Care of a neutral connector does not require a clamping sequence, so the nurse should simply clamp when not is use for patient safety.

6. Intensive Care Collaborative. Nursing Care of Central Venous Catheters in Adult Intensive Care. 2008

The use of CVCs is common in intensive care; however, there are occasions where a CVC lumen or section of a multiflow adapter may not be in use. This can create opportunities for problems to develop such as: 1) air embolism if disconnection occurs; 2) reflux of blood that can contribute to blockage of the lumen and 3) admixture or reflux of intravenous fluids. For these reasons, it is important that the clamps on the not-in-use CVC lumens and multiflow adaptors are used.

7. Textbook: IV Therapy Made Incredibly Easy. Lippincott Williams & Williams. 2016.

After flushing, engage the clamping mechanism on the central line.

8. Hadaway L. Post from February 16, 2010
. http://-therapy.net.
Catheter clamping is a critical component of patient safety. Vascular air emboli happen far too easily, and one of the frequent times is when the tubing or needleless connector becomes loosened from the catheter hub. A clamped catheter will protect against air getting into the line. Remember air emboli can cause devastating effect on your patient and the treatment, which could mean a nursing home for the rest of their life, which is not reimbursed to the hospital. Needleless connectors (NC) can be clamped, but it depends upon the function of the NC as to when it is clamped. Negative displacement NC should be clamped before syringe disconnection. Positive displacement NC should be clamped after syringe disconnection.
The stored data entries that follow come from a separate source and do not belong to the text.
Lemma mended_distinct ms ms' : Forall2 mended ms ms' → distinct_calls ms → distinct_calls ms'.
Proof.
  unfold distinct_calls. intros H Hd. eapply sublist_NoDup; [exact Hd|].
  induction H as [|m m' ms ms' Hm _ IH]; [done|]. rewrite !bind_cons. rewrite bind_cons in Hd.
  apply NoDup_app in Hd as (_ & _ & Hd). apply sublist_app; [|by apply IH].
  destruct Hm as [[-> _]|(Hn & Hr & _)]; [done|]. unfold assistant_calls at 1. rewrite Hr. apply sublist_nil_l.
Qed.

Lemma sublist_distinct ms ms' : ms' `sublist_of` ms → distinct_calls ms → distinct_calls ms'.
Proof.
  unfold distinct_calls. intros Hs Hd. eapply sublist_NoDup; [exact Hd|]. clear Hd.
  induction Hs as [|m ms' ms _ IH|m ms' ms _ IH]; [done|..]; rewrite ?bind_cons; [by apply sublist_app|by apply sublist_inserts_l].
Qed.

Lemma first_bad_arguments_None n ms :
  (∀ a, json_error a = None → json_error (trim a) = None) → json_error (lit "{}") = None →
  (∀ m, m ∈ ms → calls_ok m) → first_bad_arguments json_error n ms = None.
Proof.
  intros Htrim Hempty. revert n. induction ms as [|m ms IH]; intros n Hok; [done|]. simpl.
  destruct (list_find _ (default [] (tool_calls m))) as [[k tc]|] eqn:E; [exfalso|apply IH; intros; apply Hok; by right].
  apply list_find_Some in E as (Hl & [e He] & _). destruct (tool_calls m) as [calls|] eqn:Hc; [|by destruct k].
  assert (json_error (tc_arguments tc) = None) as Ha by (eapply (Hok m); [by left|exact Hc|by eapply list_elem_of_lookup_2]).
  unfold parse_args in He. destruct (starts_with _ _); [rewrite Htrim in He|]; congruence.
Qed.

(** ** The first message *)

Lemma anchor_plain m : is_prompt_anchor m = true → tool_calls m = None → plain m = true ∧ is_result m = false.
Proof.
  unfold is_prompt_anchor. rewrite bool_decide_eq_true. intros Hr Hc.
  assert (is_result m = false) as Hres.
  { apply not_true_is_false. unfold is_result. rewrite !orb_true_iff, !bool_decide_eq_true. intros [[H|H]|H]; rewrite H in Hr; set_solver. }
  split; [|done]. unfold plain. by rewrite Hc, Hres.
Qed.

Lemma filter_head_plain ms (first : ChatMessage R) rest :
  plain first = true → ms = first :: rest →
  ∃ rest', remove_invalid_tool_calls_and_tool_calls_results ms = first :: rest'.
Proof.
  intros Hp ->. rewrite remove_invalid_eq. cbv zeta. unfold plain in Hp. apply andb_true_iff in Hp as [Hc%bool_decide_eq_true Hr].
  rewrite filter_cons, decide_True by (unfold calls_answered; by rewrite Hc).
  set (ids := called_ids _). rewrite filter_cons, decide_True.
  2: { unfold call_exists. destruct (is_result first && has_call_id first); done. }
  unfold keep_last. rewrite imap_cons, filter_cons, decide_True; [rewrite fmap_cons; by eexists|].
  unfold is_last_result, is_result, is_tool_or_diff in *. simpl.
  destruct (has_call_id first), (bool_decide (role first = "tool")), (bool_decide (role first = "diff")); done.
Qed.

Lemma relocate_head (first : ChatMessage R) rest :
  is_result first = false → ∃ rest', relocate_tool_results_after_their_calls (first :: rest) = first :: rest'.
Proof.
  intros Hr. rewrite relocate_eq. unfold blocks, triples, owners_of. rewrite imap_cons, Hr. simpl zip. rewrite imap_cons.
  rewrite kept_of_cons. csimpl. by eexists.
Qed.

(** What is sent, or why nothing is: the first message decides. *)
Definition outcome ms : result (list (ChatMessage R)) HistoryError :=
  match ms with
  | [] => Err NoMessages
  | first :: _ =>
      if is_prompt_anchor first then Ok ms
      else Err (if existsb is_prompt_anchor ms then BadFirstRole (role first) else NoPromptAnchor)
  end.

(** What an API accepts: a prompt message first, arguments that can be read, and each call of an assistant
    answered before the next turn begins. *)
Record sendable ms : Prop := {
  snd_first : ∃ first, head ms = Some first ∧ is_prompt_anchor first = true;
  snd_arguments m calls tc : m ∈ ms → tool_calls m = Some calls → tc ∈ calls → parse_args json_error (tc_arguments tc) = None;
  snd_answered i m calls tc : ms !! i = Some m → role m = "assistant" → tool_calls m = Some calls → tc ∈ calls →
    ∃ j r, i < j ∧ ms !! j = Some r ∧ is_result r = true ∧ tool_call_id r = tc_id tc
           ∧ ∀ k x, i < k → k < j → ms !! k = Some x → ends_turn x = false;
}.

Lemma found_result_spec id later :
  found_result id later = true ↔
  ∃ j r, later !! j = Some r ∧ is_result r = true ∧ tool_call_id r = id ∧ ∀ k x, k < j → later !! k = Some x → ends_turn x = false.
Proof.
  induction later as [|m later IH]; simpl.
  { split; [done|]. by intros (j & r & ? & _). }
  destruct (is_result m && bool_decide (tool_call_id m = id)) eqn:Hm.
  - split; [|done]. intros _. apply andb_true_iff in Hm as [Hr Hid%bool_decide_eq_true]. exists 0, m. split_and!; [done..|]. intros k x Hk. lia.
  - destruct (ends_turn m) eqn:He; [split; [done|]|rewrite IH; split].
    + intros ([|j] & r & Hj & Hr & Hid & Hbefore); [|by rewrite (Hbefore 0 m ltac:(lia) eq_refl) in He].
      injection Hj as ->. by rewrite Hr, bool_decide_eq_true_2 in Hm.
    + intros (j & r & Hj & Hr & Hid & Hbefore). exists (S j), r. split_and!; [done..|]. intros [|k] x Hk Hx; [by injection Hx as <-|].
      apply (Hbefore k x); [lia|done].
    + intros ([|j] & r & Hj & Hr & Hid & Hbefore).
      * injection Hj as ->. by rewrite Hr, bool_decide_eq_true_2 in Hm.
      * exists j, r. split_and!; [done..|]. intros k x Hk Hx. apply (Hbefore (S k) x); [lia|done].
Qed.

Lemma first_bad_arguments_spec n ms :
  first_bad_arguments json_error n ms = None ↔
  ∀ m calls tc, m ∈ ms → tool_calls m = Some calls → tc ∈ calls → parse_args json_error (tc_arguments tc) = None.
Proof.
  revert n. induction ms as [|m ms IH]; intros n; simpl; [split; [by intros _ ? ? ? ?%not_elem_of_nil|done]|].
  destruct (list_find _ (default [] (tool_calls m))) as [[k tc]|] eqn:E.
  - split; [done|]. intros H. apply list_find_Some in E as (Hl & [e He] & _).
    destruct (tool_calls m) as [calls|] eqn:Hc; [|by destruct k].
    rewrite (H m calls tc ltac:(by left) Hc) in He; [done|by eapply list_elem_of_lookup_2].
  - apply list_find_None in E. rewrite Forall_forall in E. rewrite IH. split.
    + intros H x calls tc [->|Hx]%elem_of_cons Hc Htc; [|by eapply H]. apply eq_None_not_Some, E. by rewrite Hc.
    + intros H x calls tc Hx. apply H. by right.
Qed.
Section 6. Infectious Disease Consultation

1. Impact of Infectious Disease Consultation on Quality of Care, Mortality, and Length of Stay in Staphylococcus aureus Bacteremia: Results from a Large Multicenter Cohort Study. CID 2015;60 (15 May); 1451. PMID 25701854
Inpatient ID consultation lead to an absolute mortality risk reduction of 8% with better adherence to quality measures and earlier discharge in patients with Staph aureus bacteremia.

2. Impact of Routine Infectious Diseases Service Consultation on Evaluation, Management, and Outcomes of Staphylococcus aureus Bacteremia. CID.2008:46 (1 April) 1000. PMID 18444816

A policy of routine consultation with an infectious diseases consultant lead to improved core quality measures and also to less frequent microbiological failure, recurrent bacteremia, late metastatic infection and death.

3. Mandatory Infectious Diseases Approval of Outpatient Parenteral Antimicrobial Therapy (OPAT): Clinical and Economic Outcomes of Averted Cases. J Antimicrobial Chemotherapy 2014; 69:1695-1700. PMID 24532684

There is concern about the overuse of OPAT. ID consultants can provide alternative approaches to completion of antibiotic therapy. 56 patients were denied OPAT during the study and were discharged with either oral or no additional antibiotics. Overall cost saving was $3847 per patient.

Section 7. Controlled-Substance Agreements with IVDU Patients

1. Breaking the Pain Contract: A Better Controlled-Substance Agree for Patient on Chronic Opioid Therapy. Cleve Clin J Med. 2016 Nov;83(11):827-835. doi: 10.3949/ccjm.83a.15172. PMID 27824537
Pain contracts remain controversial and can stigmatize patients or create barriers between patients and providers. Controlled-substance agreements should be used only in the context of personalized patient counseling, compassionate care and shard decision-making. This same approach should be taken to the management of IVDU patients who require PICC or central lines. The implementation of a Controlled-Substance PICC Line Agreement can be an opportunity for discussion with the patient about realistic treatment parameters, the risk of illicit use of the central line, and the potential consequences when illicit use of the line is identified.